Русская ментальность в языке и тексте
Шрифт:
Термин русская идея приписывают Владимиру Соловьеву — это христианская идея вселенской связи людей в теократии. М. В. Ильин верно уточняет происхождение термина как «болезненность заимствования» — звучит не по-русски, напоминает некоторые немецкие выражения, некая гегельянская «вечно движущаяся из самой себя идея» [Ильин 1997: 363 и след.]. Для Достоевского это синтез идеи и ума — народное начало: «Характер нашей будущей деятельности должен быть в высшей степени общечеловеческий», так что «русская идея, может быть, будет синтезом всех тех идей, которые с таким упорством, с таким мужеством развивает Европа в отдельных своих национальностях» и, «может быть, всё враждебное в этих идеях найдет свое примирение и дальнейшее развитие в русской народности». Ничего враждебного другим народом такая русская идея не несет; обычная претензия развивающегося с некоторым запозданием народа на синтез тех достижений, которые уже сформулированы народами, клонящимися к упадку. Никто не станет отрицать,
М. В. Ильин не без оснований называет эту идею сверхпонятием, в котором сошлось множество традиционных для России представлений о свете, святости, славности славянского мира (света), и подтверждает это мнение ссылкой на выводы В. Н. Топорова, согласно которым русская идея есть нравственный императив русской жизни, ответ на цивилизационный вызов, основными установками которого являются единство в пространстве — в сфере власти (это самодержавие), единство во времени — в народном духе (это народность) и святость — высший нравственный идеал поведения, понятый как жертвенность и всечеловечность (это православие) [Топоров 1995: 264]. «Сверхпонятие» в его проявлении есть, конечно, символ, и как таковой он многозначен, семантически синкретичен и требует истолкования, поскольку не доступен одномерному определению. Русская идея есть «вера в свое цивилизационное предназначение», которая была сформулирована еще в момент зарождения нации (связывают с текстом «Слова о Законе и Благодати» Илариона, середина XI в.) и постоянно развивается в соответствии с условиями жизни. Единственно, что не изменяется в осознании русской идеи, — ее духовная доминанта, которая, скорее всего, и пугает западного обывателя, давно забывшего, что это такое. Постоянные смешки по поводу претензий «русской идеи» связаны с пиаровскими нападками другой нации, претендующей на ту же роль в истории, но духовность подменяющей агрессивностью.

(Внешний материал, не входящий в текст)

(** * ModePicture: cavity mode pictures and their Q-value

    A shallow embedding of [customxepr/experiment/mode_picture_dataset.py].

    Numbers.  Python floats and numpy arrays of floats are modelled by exact
    rationals ([Q]) and lists of rationals; the floating-point value [nan]
    that [np.mean] yields on an empty selection is modelled by [None] in
    [option Q].  A division whose divisor is zero raises
    [ZeroDivisionError], as Python's float division does (a numpy float
    would give [inf], for which there is no rational); the claims are
    settled on divisors other than zero.

    Exceptions.  Every function that can raise returns a [result]; the
    constructor of [exn] names the Python exception.

    External libraries.  The least-squares machinery of lmfit and the
    routines [np.argsort] and [np.loadtxt] of numpy are not part of the
    repository; they are the fields of the classes [Lmfit] and [Numpy].
    The text that [save] writes is modelled as a string: [np.savetxt]
    and the format [%.9E] are functions of the values, while [str] of a
    float is the field of the class [Formatting].

    Text.  A string is a sequence of characters with code points below
    256, and a file is the string of its decoded characters; how the
    characters are encoded as bytes is not modelled. *)

From Stdlib Require Import QArith Qround Lqa Ascii String.
From stdpp Require Import gmap strings list fin_maps sorting.

(** ** Exceptions *)

Inductive exn : Set :=
| ValueError
| IndexError
| KeyError
| TypeError
| ZeroDivisionError
| FitError          (* whatever lmfit or scipy raises *)
| StopIteration
| ValidationError   (* named by the specification only *)
| ParseError.       (* named by the specification only *)

Inductive result (A : Type) : Type :=
| Ok (a : A)
| Raise (e : exn).
Arguments Ok {A} a.
Arguments Raise {A} e.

Видимо, русская идея и сама виновата в отрицательном к себе отношении. Нигде точно не сформулированная (а западное ratio требует точной формулировки), носимая в сердце и передаваемая по духовному наследству, русская идея, как и русская мысль вообще, бесформенна. Да и можно ли оформить символ, не разрушив его? Вот и формулируют русскую идею все, кому хочется добиться своих целей. О русской идее заговорили люди со стороны, и как-то сразу враждебно, потому что при взгляде извне ее смысл неведом: существует «она внутри как часовой механизм национального духа» (Семен Франк). Справедливо сказано: «Не будь Европы, не было бы и русской идеи», — она всё та же европейская идея, но в русском ее прочтении («идея единого человечества»); отказ от нее — отказ от собственной идентичности. Такая структурирующая сознание идея — «это наличие у каждой нации системы ценностей, имеющих для нее более универсальный смысл, чем ее национальные интересы» [Межуев 1997: 5]. Различие от Запада как раз и состоит в том, что для русской ментальности идеальное важнее интереса, идеи ценней прибыли. Еще и по этой причине возрастает беспокойство сытого буржуа в его комплексе духовной неполноценности. «Репрессивность и алчность, необязательность и безответственность» современного «нового русского» [Марков 1999: 292] тоже исключают следование русской идее.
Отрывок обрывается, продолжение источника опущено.